Alexandra Harris, a communications officer originally from Devon but who now lives in Sydney, became the fifth Briton facing piracy charges to be denied bail since being arrested during a Greenpeace action against a Russian oil platform in the Arctic last month.
A sixth Briton, Ian Rogers, a ship's engineer, will have a hearing next week. They are among 30 people from 18 countries who have been taken into custody, facing possible prison sentences of up to 15 years.
Dressed in jeans, a purple sweater and trainers, Miss Harris, 27, held back tears as she was led away after a judge denied bail in a cramped room in the Oktyabrsky district court in central Murmansk yesterday morning.
"I feel like all my rights have been denied and I shouldn't be here, really," she told The Daily Telegraph from the courtroom cage during a brief break in proceedings.
Miss Harris was being held alone in a cell and was only allowed out "once a day to walk in a concrete block". "There are lots of cracks in the [cell] window, and it can get very cold when it is windy," she said. "The food is disgusting, but I've got used to it now.

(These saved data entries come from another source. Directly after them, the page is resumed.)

Lemma top_gaps_are_the_lowest_witness :
  top_gaps (analyzer_with_stats [stat_1; stat_2; stat_3; stat_4]) =
    Ok [stat_3; stat_2; stat_1] /\
  exists shown,
    top_gaps (analyzer_with_stats [stat_1; stat_2; stat_3; stat_4]) = Ok shown /\
    (length shown <= 10)%nat.
Proof.
  split; [reflexivity|].
  destruct (top_gaps_are_the_lowest (Fl := exact_arith) Qle_bool_total Qle_bool_trans
              (analyzer_with_stats [stat_1; stat_2; stat_3; stat_4]) _ eq_refl)
    as (shown & Hshown & Hlen & _).
  exists shown. split; [exact Hshown | exact Hlen].
Defined.

(** ** The depth of a collection, in the frames and in the export *)

Section DepthProps.
Context {U : UnicodeData} {Fl : Float64}.

Lemma website_depth_counts (path : str) : website_depth path = Z.of_nat (count_char slash path).
Proof.
  unfold website_depth. destruct path as [|c path]; [done|].
  rewrite length_split_on. lia.
Qed.

Lemma collections_df_inv (self : Analyzer) (rdf : option rdf_document) (lib : library)
    (row : collection_row) :
  row ∈ collections_df (extract_from_rdf self rdf lib) ->
  exists c, valid_collection c = true /\ row = collection_row_of (website_hierarchy self) lib c.
Proof.
  destruct rdf as [root|]; simpl; [|by intros ?%elem_of_nil].
  rewrite collection_step_rows; simpl.
  intros (c & <- & [_ Hv]%filter_In)%list_elem_of_In%in_map_iff. by exists c.
Qed.

(** X22: the depth of a row of the collections frame is the number of
    slashes of its website path, and so agrees with the depth that
    [export_website_hierarchy] writes for an entry with that path. *)
Theorem frame_depth_agrees_with_export (self : Analyzer) (rdf : option rdf_document)
    (lib : library) (row : collection_row) :
  row ∈ collections_df (extract_from_rdf self rdf lib) ->
  coll_depth row = Z.of_nat (count_char slash (coll_website_path row)) /\
  forall rows r, export_website_hierarchy self = Some rows -> r ∈ rows ->
    hr_path r = coll_website_path row -> hr_depth r = coll_depth row.
Proof.
  intros (c & _ & ->)%collections_df_inv. unfold collection_row_of. simpl.
  rewrite website_depth_counts. split; [done|].
  intros rows r Hexp Hr Hpath.
  destruct (export_rows_inv _ _ _ Hexp Hr) as ([id path] & _ & ->).
  revert Hpath. unfold hierarchy_row_of. simpl. intros ->.
  rewrite length_split_on. lia.
Qed.

Lemma elem_of_details_for (collections : frame collection_row)
    (item_collections : list collection_item_row) (d : detail) :
  d ∈ details_for collections item_collections ->
  exists first, first ∈ collections /\ d = detail_of (det_id d) first.
Proof.
  unfold details_for. intros (ci & _ & Hd)%list_elem_of_In%in_flat_map.
  destruct (List.filter _ collections) as [|first rest] eqn:E; [done|].
  destruct Hd as [<-|[]]. exists first. split; [|done].
  assert (Hin : In first (List.filter
            (fun c => bool_decide (coll_collection_id c = ci_collection_id ci)) collections))
    by (rewrite E; by left).
  by apply filter_In in Hin as [?%list_elem_of_In _].
Qed.

Lemma memberships_come_from_collections (lib lib' : library)
    (collection_items : frame collection_item_row) (collections : frame collection_row)
    (items : list item_row) (d0 : dict str memberships) (t : str) (d : detail) :
  d ∈ memberships_of lib' t
        (fold_left (item_update lib collection_items collections) items d0) ->
  d ∈ memberships_of lib' t d0 \/
  (lib' = lib /\ exists first, first ∈ collections /\ d = detail_of (det_id d) first).
Proof.
  rewrite item_updates_memberships.
  destruct (last _) as [item|]; [|by left].
  case_bool_decide as Hlib; [|by left].
  intros Hd%elem_of_details_for. by right.
Qed.

(** X23: every row of the collection statistics describes a collection of
    its own library: some row of that library's collections frame has its
    title and depth, and its path is the website path of that row, or the
    title when the row has no website path. *)
Theorem stats_rows_describe_collections (self self' : Analyzer)
    (portal_rdf search_rdf : option rdf_document)
    (portal_xml search_xml : option (list xml_record)) (results : AnalysisResults)
    (st : stat_row) :
  process_libraries self portal_rdf portal_xml search_rdf search_xml = Ok self' ->
  analysis_results self' = Some results ->
  st ∈ collection_stats results ->
  let portal := extract_from_rdf self portal_rdf Portal in
  let search := extract_from_rdf portal.1 search_rdf Search in
  exists row,
    row ∈ match st_library st with
          | Portal => collections_df portal
          | Search => collections_df search
          end /\
    coll_library row = st_library st /\
    st_collection_title st = coll_title row /\
    st_collection_depth st = coll_depth row /\
    st_collection_path st =
      match coll_website_path row with [] => coll_title row | path => path end.
Proof.
  intros Hrun Hres Hst portal search.
  apply process_libraries_Ok_inv in Hrun as (results' & d & Hres' & H).
  rewrite Hres in Hres'. injection Hres' as <-.
  destruct H as (_ & _ & _ & _ & _ & _ & _ & _ & _ & _ & Hd & Hd' & Hrows & Hstats).
  fold portal in Hd. fold portal search in Hd'.
  apply item_steps_Ok in Hd, Hd'. subst d.
  destruct (collection_statistics_spec _ _ st Hstats Hst) as (Hkey & _).
  apply elem_of_List_map in Hkey as (arow & Harow & Hkey).
  rewrite Hrows in Harow.
  apply list_elem_of_In, in_flat_map in Harow as ([t [p s]] & Hentry%list_elem_of_In & Harow).
  assert (Hnd : NoDup (List.map fst (title_to_collections results))).
  { rewrite Hd'. do 2 apply item_updates_NoDup. constructor. }
  pose proof (dict_get_of_NoDup _ _ _ Hnd Hentry) as Hget.
  assert (Hfrom : exists coll,
            arow = analysis_row_of (bool_decide (t ∈ common_titles results)) t
                     (an_library arow) coll /\
            coll ∈ memberships_of (an_library arow) t (title_to_collections results)).
  { unfold memberships_of. rewrite Hget. unfold analysis_rows_of in Harow.
    apply in_app_or in Harow as [Harow|Harow];
      apply in_map_iff in Harow as (coll & <- & Hcoll%list_elem_of_In); by exists coll. }
  destruct Hfrom as (coll & Harow' & Hcoll).
  assert (Hrow : exists first,
            first ∈ match an_library arow with
                    | Portal => collections_df portal
                    | Search => collections_df search
                    end /\ coll = detail_of (det_id coll) first).
  { rewrite Hd' in Hcoll.
    apply memberships_come_from_collections in Hcoll as [Hcoll|[Hlib Hfirst]].
    - apply memberships_come_from_collections in Hcoll as [Hcoll|[Hlib Hfirst]].
      + unfold memberships_of in Hcoll. simpl in Hcoll. by apply elem_of_nil in Hcoll.
      + by rewrite Hlib.
    - by rewrite Hlib. }
  destruct Hrow as (first & Hfirst & Hcoll').
  assert (Hlib : st_library st = an_library arow).
  { unfold stat_key, key_of in Hkey. by injection Hkey as -> _ _ _. }
  exists first. rewrite Hlib. split; [done|].
  assert (Hfl : coll_library first = an_library arow).
  { destruct (an_library arow).
    - by apply collections_df_inv in Hfirst as (c & _ & ->).
    - by apply collections_df_inv in Hfirst as (c & _ & ->). }
  split; [done|].
  unfold stat_key, key_of in Hkey. injection Hkey as _ Hpath Htitle Hdepth.
  rewrite Harow', Hcoll' in Hpath, Htitle, Hdepth. simpl in Hpath, Htitle, Hdepth.
  rewrite <- Hpath, <- Htitle, <- Hdepth.
  split; [done|]. split; [done|]. by destruct (coll_website_path first).
Qed.

End DepthProps.

Lemma frame_depth_agrees_with_export_witness :
  let self := new_analyzer (Fl := exact_arith) [(u "A", u "Fish/Salmon/Habitat")] in
  let row := collection_row_of (website_hierarchy self) Portal
               (mk_collection "A" "Habitat" None []) in
  coll_depth row = Z.of_nat (count_char slash (coll_website_path row)) /\
  coll_depth row = 2.
Proof.
  intros self row. split; [|reflexivity].
  apply (frame_depth_agrees_with_export (U := ascii_tables) self
           (Some {| rdf_items := []; rdf_collections := [mk_collection "A" "Habitat" None []] |})
           Portal row). by left.
Defined.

I can get through about a third of my meals."
Earlier, while addressing the court, she said: "I have been in prison for 22 days for a crime I did not commit. Furthermore, I have not seen any document showing my involvement in such a crime.The only thing that happened was peaceful protest and I believe the video evidence and Greenpeace's long history will prove this."
The judge was unmoved, however, rejecting the applications for bail despite the defence offering character references and around pounds 19,000 in bail money.

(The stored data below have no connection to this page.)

Definition summarize (g : string * list itens_venda) : resumo :=
  let total := Sql.SUM (map qtde (snd g)) in
  {| v_descricaoProduto := fst g;
     v_total_vendido := total;
     v_media_venda := Sql.AVG (map qtde (snd g));
     v_dias_com_venda := dias (snd g);
     v_num_vendas := Sql.COUNT_DISTINCT Z.eq_dec (map vendaId (snd g));
     v_media_venda_dia := media_dia total (dias (snd g)) |}.

Definition by_total_desc (a b : resumo) : bool :=
  Sql.desc (v_total_vendido a) (v_total_vendido b).

(** [vendas_resumo] with the per-day column of [vendas_com_media_dia]. *)
Definition vendas_com_media_dia (top_n : Z) (w : tables) : list resumo :=
  Sql.LIMIT top_n
    (Sql.order_by by_total_desc
       (map summarize
          (Sql.group_by string_dec Seasonality.name
             (filter dated (itens_venda_mm w))))).

Record row : Type := {
  produto : string;
  total_vendido : option Q;
  media_venda : option Q;
  media_venda_dia : option Q;
  num_vendas : Z;
  status_estoque : string;
  descricao_cadastro : option string;
  quantidade_estoque : option Q;
  grupo : option string;
  codigo_fab : option string;
  dias_estoque : option Q
}.

Section Join.
Context {rt : runtime}.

Temperatures dropped to 21F (-6C) in the Arctic port town yesterday, raising concerns about the prisoners' health as winter approaches. Miss Harris told the court that requests for medical attention - including one passed via a visiting British diplomat - had been ignored.
"In the first week of incarceration I had intense stomach pains," she told the court. "A lady [a human rights worker] came and I asked if I could see a doctor. I was there when she told the guard and he wrote it in his notebook. A doctor never came. Three days later I saw the consul and asked to see a doctor again. He promised to tell the prison, but a doctor never came."

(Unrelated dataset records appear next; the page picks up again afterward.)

(** * Bookworm annotations: highlight resolution and bookmark toggling

    A shallow embedding of [bookworm/annotation/annotation_gui.py]:
    [SelectionRange], [AnnotationMenu.onQuoteSelection] and
    [AnnotationMenu._add_bookmark], over a model of the annotation tables
    they read and write through [Quoter] and [Bookmarker]. *)

From Stdlib Require Import Ascii.
From stdpp Require Import gmap strings list fin_maps sorting.

Local Open Scope Z_scope.

(** ** The reader: which book and page are open *)

Record Reader := {
  current_book : Z;
  current_page : Z
}.

(** ** [SelectionRange] *)

Record SelectionRange := {
  start : Z;
  end_ : Z
}.

(** [SelectionRange.__contains__]: [self.start <= x <= self.end]. *)
Definition contains (r : SelectionRange) (x : Z) : bool :=
  (start r <=? x) && (x <=? end_ r).

(** Two closed ranges overlap when some position lies in both. *)
Definition overlaps (a b : SelectionRange) : bool :=
  (Z.max (start a) (start b) <=? Z.min (end_ a) (end_ b)).

(** ** The highlight table *)

Module Quoter.

(** One row of the highlight table. *)
Record Quote := {
  book_id : Z;
  page_number : Z;
  title : string;
  content : string;
  start_pos : Z;
  end_pos : Z
}.

#[global] Instance Quote_eq_dec : EqDecision Quote.
Proof. solve_decision. Defined.

(** Rows are keyed by their [id]. *)
Abbreviation Store := (gmap positive Quote).

Definition range_of (q : Quote) : SelectionRange :=
  {| start := start_pos q; end_ := end_pos q |}.

Definition on_page (rd : Reader) (q : Quote) : bool :=
  (book_id q =? current_book rd) && (page_number q =? current_page rd).

Definition by_start_pos (a b : positive * Quote) : Prop :=
  start_pos a.2 <= start_pos b.2.

#[global] Instance by_start_pos_dec a b : Decision (by_start_pos a b).
Proof. unfold by_start_pos. apply _. Defined.

(** Modelled from the spec: [Quoter.get_for_page] (the annotator module is
    not part of the sources at hand).  "returns all annotations of kind on
    that page, ordered by position (or start_pos for Highlights);
    side-effect-free." *)
Definition get_for_page (rd : Reader) (st : Store) : list (positive * Quote) :=
  merge_sort by_start_pos
    (filter (λ p, on_page rd p.2 = true) (map_to_list st)).

(** Modelled from the spec: [Quoter.delete].  "removes the annotation ...;
    idempotent no-op if id unknown". *)
Definition delete (i : positive) (st : Store) : Store := base.delete i st.

(** Modelled from the spec: [Quoter.create].  "inserts a new record; fails
    with ValidationError ... if start_pos > end_pos for a Highlight."  The
    new row gets an [id] no stored row has. *)
Definition create (rd : Reader) (title content : string) (start_pos end_pos : Z)
    (st : Store) : option (positive * Store) :=
  if start_pos <=? end_pos then
    let i := fresh (dom st) in
    Some (i, <[i := {| book_id := current_book rd;
                       page_number := current_page rd;
                       title := title; content := content;
                       start_pos := start_pos; end_pos := end_pos |}]> st)
  else None.

(** [q.start_pos = x; q.session.commit()] on the row with id [i]. *)
Definition set_start_pos (i : positive) (q : Quote) (x : Z) (st : Store) : Store :=
  <[i := {| book_id := book_id q; page_number := page_number q;
            title := title q; content := content q;
            start_pos := x; end_pos := end_pos q |}]> st.

(** [q.end_pos = y; q.session.commit()] on the row with id [i]. *)
Definition set_end_pos (i : positive) (q : Quote) (y : Z) (st : Store) : Store :=
  <[i := {| book_id := book_id q; page_number := page_number q;
            title := title q; content := content q;
            start_pos := start_pos q; end_pos := y |}]> st.

End Quoter.

(** ** [AnnotationMenu.onQuoteSelection] *)

(** What the handler ends with; each names one [return] of the source. *)
Inductive Outcome :=
  | NoSelection      (* "No selection" *)
  | Removed          (* "Highlight removed" *)
  | Rejected         (* "Already highlighted", bell *)
  | ExtendedStart    (* "Highlight extended", [q.start_pos = x] *)
  | ExtendedEnd      (* "Highlight extended", [q.end_pos = y] *)
  | Created          (* "Selection highlighted" *)
  | ValidationError. (* raised by [create] *)

#[global] Instance Outcome_eq_dec : EqDecision Outcome.
Proof. solve_decision. Defined.

(** What one pass of the loop body decides for the row [q]. *)
Inductive Verdict := VRemove | VReject | VExtendStart | VExtendEnd | VNext.

#[global] Instance Verdict_eq_dec : EqDecision Verdict.
Proof. solve_decision. Defined.

Definition verdict (q : Quoter.Quote) (x y : Z) : Verdict :=
  let q_range := {| start := Quoter.start_pos q; end_ := Quoter.end_pos q |} in
  if (start q_range =? x) && (end_ q_range =? y) then VRemove
  else if (Quoter.start_pos q <? x) && (Quoter.end_pos q >? y) then VReject
  else if contains q_range x || contains q_range y then
    if negb (contains q_range x) then VExtendStart
    else if negb (contains q_range y) then VExtendEnd
    else VNext
  else VNext.

(** The [for q in quoter.get_for_page()] loop: [None] when it runs to its
    end without returning. *)
Fixpoint scan_quotes (qs : list (positive * Quoter.Quote)) (x y : Z)
    (st : Quoter.Store) : option (Outcome * Quoter.Store) :=
  match qs with
  | [] => None
  | (i, q) :: rest =>
      match verdict q x y with
      | VRemove => Some (Removed, Quoter.delete i st)
      | VReject => Some (Rejected, st)
      | VExtendStart => Some (ExtendedStart, Quoter.set_start_pos i q x st)
      | VExtendEnd => Some (ExtendedEnd, Quoter.set_end_pos i q y st)
      | VNext => scan_quotes rest x y st
      end
  end.

(** [selected_text] and [(x, y)] are what the text control reports as its
    selection. *)
Definition onQuoteSelection (rd : Reader) (selected_text : string) (x y : Z)
    (st : Quoter.Store) : Outcome * Quoter.Store :=
  if decide (selected_text = "") then (NoSelection, st)
  else
    match scan_quotes (Quoter.get_for_page rd st) x y st with
    | Some r => r
    | None =>
        match Quoter.create rd "" selected_text x y st with
        | Some (_, st') => (Created, st')
        | None => (ValidationError, st)
        end
    end.

(** ** The page invariant and the match conditions *)

(** The candidate range of a selection. *)
Definition candidate (x y : Z) : SelectionRange := {| start := x; end_ := y |}.

(** No two highlights of the open page overlap. *)
Definition page_disjoint (rd : Reader) (st : Quoter.Store) : Prop :=
  ∀ i j q r, i ≠ j → st !! i = Some q → st !! j = Some r →
    Quoter.on_page rd q = true → Quoter.on_page rd r = true →
    overlaps (Quoter.range_of q) (Quoter.range_of r) = false.

(** The row [(i, q)] is reached by the scan: every row before it in page
    order lets the loop continue. *)
Definition first_match (qs : list (positive * Quoter.Quote)) (x y : Z)
    (i : positive) (q : Quoter.Quote) : Prop :=
  ∃ pre post, qs = pre ++ (i, q) :: post ∧
    Forall (λ p, verdict p.2 x y = VNext) pre.

(** The candidate shares a position with at most one highlight of the open
    page. *)
Definition at_most_one_overlapped (rd : Reader) (st : Quoter.Store) (x y : Z)
    : Prop :=
  ∀ i j q r, st !! i = Some q → st !! j = Some r →
    Quoter.on_page rd q = true → Quoter.on_page rd r = true →
    overlaps (Quoter.range_of q) (candidate x y) = true →
    overlaps (Quoter.range_of r) (candidate x y) = true →
    i = j.

(** The four relative positions of a candidate the loop body acts on. *)
Definition handled (q : Quoter.Quote) (x y : Z) : Prop :=
  (Quoter.start_pos q = x ∧ Quoter.end_pos q = y) ∨
  (Quoter.start_pos q < x ∧ y < Quoter.end_pos q) ∨
  (Quoter.start_pos q <= x <= Quoter.end_pos q ∧ Quoter.end_pos q < y) ∨
  (x < Quoter.start_pos q ∧ Quoter.start_pos q <= y <= Quoter.end_pos q).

Speaking from the family home in Dolton, Devon, Miss Harris's father, Cliff, 63, said they remained hopeful for her release.
"She rang one evening, about six or seven days ago, and spoke to my wife and it made us feel better because she's being very positive and is dealing with it very well," he said. "[Hopeful] is all we can be. We're trying to stay positive and we're getting letters from her now too. She sounds still very worried about the future but she's adapting to life in prison and she's doing better than I thought she would. We're very proud of her."
The news that she had been denied bail was not a surprise, he added.
The family met with Foreign Office officials on Wednesday.